> Task instructions:
Look through the data below and show every line that includes "then".
START Data to examine
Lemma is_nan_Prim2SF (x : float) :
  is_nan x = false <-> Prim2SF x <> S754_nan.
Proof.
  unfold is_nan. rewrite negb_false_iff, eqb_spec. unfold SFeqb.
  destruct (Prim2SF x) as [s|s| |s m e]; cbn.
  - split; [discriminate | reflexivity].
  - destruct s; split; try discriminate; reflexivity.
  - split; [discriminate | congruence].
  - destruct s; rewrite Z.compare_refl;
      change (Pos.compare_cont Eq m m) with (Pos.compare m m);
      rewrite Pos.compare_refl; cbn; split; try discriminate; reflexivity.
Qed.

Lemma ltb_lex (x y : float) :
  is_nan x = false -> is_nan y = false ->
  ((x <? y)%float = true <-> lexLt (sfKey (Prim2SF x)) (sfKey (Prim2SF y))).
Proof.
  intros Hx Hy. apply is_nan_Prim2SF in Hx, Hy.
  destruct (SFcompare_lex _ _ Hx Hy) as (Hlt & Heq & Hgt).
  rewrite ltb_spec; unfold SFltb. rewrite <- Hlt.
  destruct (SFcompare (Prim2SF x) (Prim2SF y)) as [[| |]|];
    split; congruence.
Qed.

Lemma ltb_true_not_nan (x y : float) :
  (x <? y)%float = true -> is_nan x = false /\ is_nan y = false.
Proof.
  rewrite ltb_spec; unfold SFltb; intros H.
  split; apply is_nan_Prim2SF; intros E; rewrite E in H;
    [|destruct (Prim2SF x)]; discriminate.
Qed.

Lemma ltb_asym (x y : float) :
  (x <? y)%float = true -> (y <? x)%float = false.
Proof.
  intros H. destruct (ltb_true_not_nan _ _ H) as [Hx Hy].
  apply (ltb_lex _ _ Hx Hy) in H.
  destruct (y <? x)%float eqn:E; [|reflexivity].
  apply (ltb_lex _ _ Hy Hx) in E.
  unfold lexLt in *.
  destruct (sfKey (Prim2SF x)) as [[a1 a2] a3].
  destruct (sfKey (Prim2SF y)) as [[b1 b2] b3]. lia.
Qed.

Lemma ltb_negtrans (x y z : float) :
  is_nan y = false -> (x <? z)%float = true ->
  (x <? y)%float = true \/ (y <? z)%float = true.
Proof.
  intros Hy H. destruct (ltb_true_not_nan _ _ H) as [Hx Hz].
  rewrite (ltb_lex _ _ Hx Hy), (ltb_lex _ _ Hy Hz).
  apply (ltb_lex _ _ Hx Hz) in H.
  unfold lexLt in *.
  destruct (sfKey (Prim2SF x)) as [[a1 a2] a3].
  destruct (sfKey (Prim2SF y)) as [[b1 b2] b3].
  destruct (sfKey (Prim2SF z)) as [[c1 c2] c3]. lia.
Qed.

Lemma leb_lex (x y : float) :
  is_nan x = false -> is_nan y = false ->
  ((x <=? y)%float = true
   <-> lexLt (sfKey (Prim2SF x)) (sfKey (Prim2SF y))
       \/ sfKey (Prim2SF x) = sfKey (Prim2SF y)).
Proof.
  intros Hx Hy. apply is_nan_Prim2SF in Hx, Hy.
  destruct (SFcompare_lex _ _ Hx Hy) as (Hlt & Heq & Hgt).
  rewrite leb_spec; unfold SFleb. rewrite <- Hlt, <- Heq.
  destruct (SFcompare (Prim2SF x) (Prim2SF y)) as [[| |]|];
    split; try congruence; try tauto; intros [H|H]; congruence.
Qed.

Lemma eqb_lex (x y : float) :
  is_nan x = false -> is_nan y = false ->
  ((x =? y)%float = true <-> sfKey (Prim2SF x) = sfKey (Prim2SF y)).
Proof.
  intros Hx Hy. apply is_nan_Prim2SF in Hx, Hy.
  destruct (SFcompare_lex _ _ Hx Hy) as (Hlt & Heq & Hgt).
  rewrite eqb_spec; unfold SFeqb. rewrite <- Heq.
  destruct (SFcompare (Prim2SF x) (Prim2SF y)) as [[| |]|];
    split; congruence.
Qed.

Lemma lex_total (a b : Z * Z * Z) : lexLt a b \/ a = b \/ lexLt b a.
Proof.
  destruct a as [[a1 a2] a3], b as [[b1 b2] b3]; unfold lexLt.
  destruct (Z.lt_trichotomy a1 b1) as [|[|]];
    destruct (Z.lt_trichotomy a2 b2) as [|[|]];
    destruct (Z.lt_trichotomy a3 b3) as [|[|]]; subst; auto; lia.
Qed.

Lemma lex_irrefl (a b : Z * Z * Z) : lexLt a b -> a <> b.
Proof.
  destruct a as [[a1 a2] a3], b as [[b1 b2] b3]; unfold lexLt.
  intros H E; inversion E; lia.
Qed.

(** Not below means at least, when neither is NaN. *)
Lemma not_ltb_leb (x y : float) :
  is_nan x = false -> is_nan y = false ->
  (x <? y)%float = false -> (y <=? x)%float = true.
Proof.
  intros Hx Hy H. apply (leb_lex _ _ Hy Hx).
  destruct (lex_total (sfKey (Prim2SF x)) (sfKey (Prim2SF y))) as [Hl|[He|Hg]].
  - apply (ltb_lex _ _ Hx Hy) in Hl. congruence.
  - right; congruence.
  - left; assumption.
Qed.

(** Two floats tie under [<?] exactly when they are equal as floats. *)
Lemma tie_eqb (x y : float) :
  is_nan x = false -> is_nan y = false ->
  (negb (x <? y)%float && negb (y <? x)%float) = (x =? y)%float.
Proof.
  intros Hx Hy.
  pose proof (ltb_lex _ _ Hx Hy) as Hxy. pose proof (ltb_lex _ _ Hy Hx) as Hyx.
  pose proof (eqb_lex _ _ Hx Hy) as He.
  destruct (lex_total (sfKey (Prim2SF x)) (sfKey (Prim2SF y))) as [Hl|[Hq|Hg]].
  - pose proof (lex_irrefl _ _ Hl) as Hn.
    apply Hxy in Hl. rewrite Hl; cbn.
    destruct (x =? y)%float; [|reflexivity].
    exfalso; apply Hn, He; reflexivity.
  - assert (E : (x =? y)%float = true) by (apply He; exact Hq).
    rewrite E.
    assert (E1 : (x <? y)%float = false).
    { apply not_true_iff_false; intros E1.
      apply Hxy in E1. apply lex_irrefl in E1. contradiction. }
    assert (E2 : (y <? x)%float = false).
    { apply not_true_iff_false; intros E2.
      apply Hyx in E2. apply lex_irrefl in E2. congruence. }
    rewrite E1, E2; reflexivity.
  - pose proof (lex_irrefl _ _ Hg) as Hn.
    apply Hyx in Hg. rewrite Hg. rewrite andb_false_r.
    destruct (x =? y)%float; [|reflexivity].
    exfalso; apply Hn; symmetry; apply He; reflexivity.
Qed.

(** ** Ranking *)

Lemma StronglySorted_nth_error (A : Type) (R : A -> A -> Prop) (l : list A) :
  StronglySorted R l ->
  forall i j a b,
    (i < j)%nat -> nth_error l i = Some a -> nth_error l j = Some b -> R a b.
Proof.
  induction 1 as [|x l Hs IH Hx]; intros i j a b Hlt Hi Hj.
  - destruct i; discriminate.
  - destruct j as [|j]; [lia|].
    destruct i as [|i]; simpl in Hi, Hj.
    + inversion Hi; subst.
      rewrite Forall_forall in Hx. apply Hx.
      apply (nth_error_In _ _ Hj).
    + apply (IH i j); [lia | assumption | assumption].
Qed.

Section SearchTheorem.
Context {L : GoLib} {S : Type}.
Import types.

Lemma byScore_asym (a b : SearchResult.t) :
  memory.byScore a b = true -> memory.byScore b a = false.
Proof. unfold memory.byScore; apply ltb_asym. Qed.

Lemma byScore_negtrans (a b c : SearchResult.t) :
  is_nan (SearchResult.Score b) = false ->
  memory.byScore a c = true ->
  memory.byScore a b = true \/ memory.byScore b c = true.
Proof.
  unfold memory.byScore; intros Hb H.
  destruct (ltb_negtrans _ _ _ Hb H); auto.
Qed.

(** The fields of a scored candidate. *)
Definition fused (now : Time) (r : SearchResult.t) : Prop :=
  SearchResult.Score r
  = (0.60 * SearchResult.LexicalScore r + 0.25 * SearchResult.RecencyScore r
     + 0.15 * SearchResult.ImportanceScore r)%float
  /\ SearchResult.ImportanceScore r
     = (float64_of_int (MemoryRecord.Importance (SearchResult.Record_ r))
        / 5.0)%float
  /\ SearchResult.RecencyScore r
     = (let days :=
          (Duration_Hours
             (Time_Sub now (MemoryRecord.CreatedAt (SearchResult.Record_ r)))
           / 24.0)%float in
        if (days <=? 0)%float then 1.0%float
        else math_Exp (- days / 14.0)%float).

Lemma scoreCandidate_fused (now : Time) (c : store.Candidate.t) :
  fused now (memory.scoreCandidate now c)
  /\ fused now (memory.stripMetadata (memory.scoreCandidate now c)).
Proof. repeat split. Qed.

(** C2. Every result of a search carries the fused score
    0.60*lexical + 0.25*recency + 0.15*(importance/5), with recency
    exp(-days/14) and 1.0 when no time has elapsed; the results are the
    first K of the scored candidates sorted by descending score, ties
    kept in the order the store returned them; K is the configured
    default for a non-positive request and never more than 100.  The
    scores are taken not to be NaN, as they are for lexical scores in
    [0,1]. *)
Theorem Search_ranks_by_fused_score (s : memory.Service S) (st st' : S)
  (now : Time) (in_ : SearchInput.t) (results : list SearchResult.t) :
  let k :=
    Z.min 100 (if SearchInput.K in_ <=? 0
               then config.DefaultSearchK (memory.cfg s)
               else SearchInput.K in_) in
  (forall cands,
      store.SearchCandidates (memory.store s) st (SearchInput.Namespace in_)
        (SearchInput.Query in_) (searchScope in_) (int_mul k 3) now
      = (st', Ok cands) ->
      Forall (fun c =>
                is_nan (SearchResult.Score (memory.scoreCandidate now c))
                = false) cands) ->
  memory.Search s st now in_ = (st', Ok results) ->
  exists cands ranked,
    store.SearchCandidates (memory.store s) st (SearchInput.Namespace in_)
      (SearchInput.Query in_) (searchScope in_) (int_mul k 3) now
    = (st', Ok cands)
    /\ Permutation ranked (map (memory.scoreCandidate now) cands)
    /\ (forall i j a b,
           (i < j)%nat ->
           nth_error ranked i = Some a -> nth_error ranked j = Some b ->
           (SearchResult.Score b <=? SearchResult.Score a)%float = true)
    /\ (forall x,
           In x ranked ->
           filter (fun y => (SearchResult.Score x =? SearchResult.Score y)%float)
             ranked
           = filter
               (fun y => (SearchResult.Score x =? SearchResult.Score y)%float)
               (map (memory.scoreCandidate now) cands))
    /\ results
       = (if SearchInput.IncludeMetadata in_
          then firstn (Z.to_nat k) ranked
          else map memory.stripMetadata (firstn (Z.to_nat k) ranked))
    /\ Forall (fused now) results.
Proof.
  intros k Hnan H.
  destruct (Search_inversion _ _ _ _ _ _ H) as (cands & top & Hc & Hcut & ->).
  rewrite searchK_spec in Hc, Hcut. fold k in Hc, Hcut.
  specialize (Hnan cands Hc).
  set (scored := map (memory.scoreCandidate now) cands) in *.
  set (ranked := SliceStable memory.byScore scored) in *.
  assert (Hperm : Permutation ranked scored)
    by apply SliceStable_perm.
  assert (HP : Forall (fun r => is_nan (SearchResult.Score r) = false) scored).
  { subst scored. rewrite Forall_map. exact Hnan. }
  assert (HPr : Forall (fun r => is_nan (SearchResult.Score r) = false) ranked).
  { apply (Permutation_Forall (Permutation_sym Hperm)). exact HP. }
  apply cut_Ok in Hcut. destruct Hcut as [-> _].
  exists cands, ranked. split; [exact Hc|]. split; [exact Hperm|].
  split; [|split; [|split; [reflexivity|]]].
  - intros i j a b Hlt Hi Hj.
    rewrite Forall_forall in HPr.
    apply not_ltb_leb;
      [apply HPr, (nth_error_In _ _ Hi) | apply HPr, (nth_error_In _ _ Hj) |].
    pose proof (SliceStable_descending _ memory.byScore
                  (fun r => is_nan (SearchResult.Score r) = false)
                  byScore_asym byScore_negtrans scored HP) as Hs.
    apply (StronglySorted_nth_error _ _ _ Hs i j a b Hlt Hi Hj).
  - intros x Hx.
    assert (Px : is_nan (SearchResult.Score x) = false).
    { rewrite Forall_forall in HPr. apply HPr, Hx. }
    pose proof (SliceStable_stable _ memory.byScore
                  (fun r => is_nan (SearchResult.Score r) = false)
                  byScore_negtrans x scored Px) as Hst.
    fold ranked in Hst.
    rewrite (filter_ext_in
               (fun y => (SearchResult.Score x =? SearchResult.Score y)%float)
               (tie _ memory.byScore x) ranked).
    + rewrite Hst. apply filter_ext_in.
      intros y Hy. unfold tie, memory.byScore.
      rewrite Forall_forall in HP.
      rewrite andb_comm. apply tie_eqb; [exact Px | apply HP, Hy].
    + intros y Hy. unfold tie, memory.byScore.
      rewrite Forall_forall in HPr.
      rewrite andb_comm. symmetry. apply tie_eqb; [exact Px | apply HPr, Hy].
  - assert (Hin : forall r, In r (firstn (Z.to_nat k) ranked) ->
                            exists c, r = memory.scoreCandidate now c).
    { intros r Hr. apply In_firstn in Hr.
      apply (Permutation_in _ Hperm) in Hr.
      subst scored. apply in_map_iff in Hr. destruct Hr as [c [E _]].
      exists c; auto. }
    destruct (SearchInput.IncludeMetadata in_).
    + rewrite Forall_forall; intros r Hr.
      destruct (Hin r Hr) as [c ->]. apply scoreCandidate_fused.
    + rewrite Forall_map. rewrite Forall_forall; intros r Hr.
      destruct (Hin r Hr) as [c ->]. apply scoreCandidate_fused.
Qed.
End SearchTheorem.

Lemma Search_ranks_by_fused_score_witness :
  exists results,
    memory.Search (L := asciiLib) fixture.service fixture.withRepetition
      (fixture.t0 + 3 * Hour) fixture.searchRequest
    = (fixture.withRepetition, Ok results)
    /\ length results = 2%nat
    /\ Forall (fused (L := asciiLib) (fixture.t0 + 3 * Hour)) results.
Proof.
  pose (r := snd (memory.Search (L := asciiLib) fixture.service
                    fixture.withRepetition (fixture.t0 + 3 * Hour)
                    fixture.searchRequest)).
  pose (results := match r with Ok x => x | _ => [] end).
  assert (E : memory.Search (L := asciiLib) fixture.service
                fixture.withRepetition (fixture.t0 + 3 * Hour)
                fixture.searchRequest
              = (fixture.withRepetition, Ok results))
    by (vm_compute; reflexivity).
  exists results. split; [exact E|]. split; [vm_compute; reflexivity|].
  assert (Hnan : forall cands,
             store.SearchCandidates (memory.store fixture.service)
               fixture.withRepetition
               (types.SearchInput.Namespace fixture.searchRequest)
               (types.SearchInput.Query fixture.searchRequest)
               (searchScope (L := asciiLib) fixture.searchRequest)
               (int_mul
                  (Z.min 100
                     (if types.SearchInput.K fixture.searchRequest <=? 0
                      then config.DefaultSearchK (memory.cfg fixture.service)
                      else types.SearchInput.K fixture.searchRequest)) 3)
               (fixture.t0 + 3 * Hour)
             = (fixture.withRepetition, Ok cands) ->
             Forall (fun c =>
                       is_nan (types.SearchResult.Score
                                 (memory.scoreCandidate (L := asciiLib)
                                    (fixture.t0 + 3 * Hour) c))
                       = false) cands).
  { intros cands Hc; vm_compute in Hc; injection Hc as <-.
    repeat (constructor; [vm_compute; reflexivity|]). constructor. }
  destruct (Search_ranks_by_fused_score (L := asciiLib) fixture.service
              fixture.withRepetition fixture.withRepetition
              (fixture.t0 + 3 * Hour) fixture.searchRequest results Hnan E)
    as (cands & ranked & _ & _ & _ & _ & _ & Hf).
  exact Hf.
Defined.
END Data to examine
> Answer to this problem:
        if (days <=? 0)%float then 1.0%float
               then config.DefaultSearchK (memory.cfg s)
          then firstn (Z.to_nat k) ranked
                      then config.DefaultSearchK (memory.cfg fixture.service)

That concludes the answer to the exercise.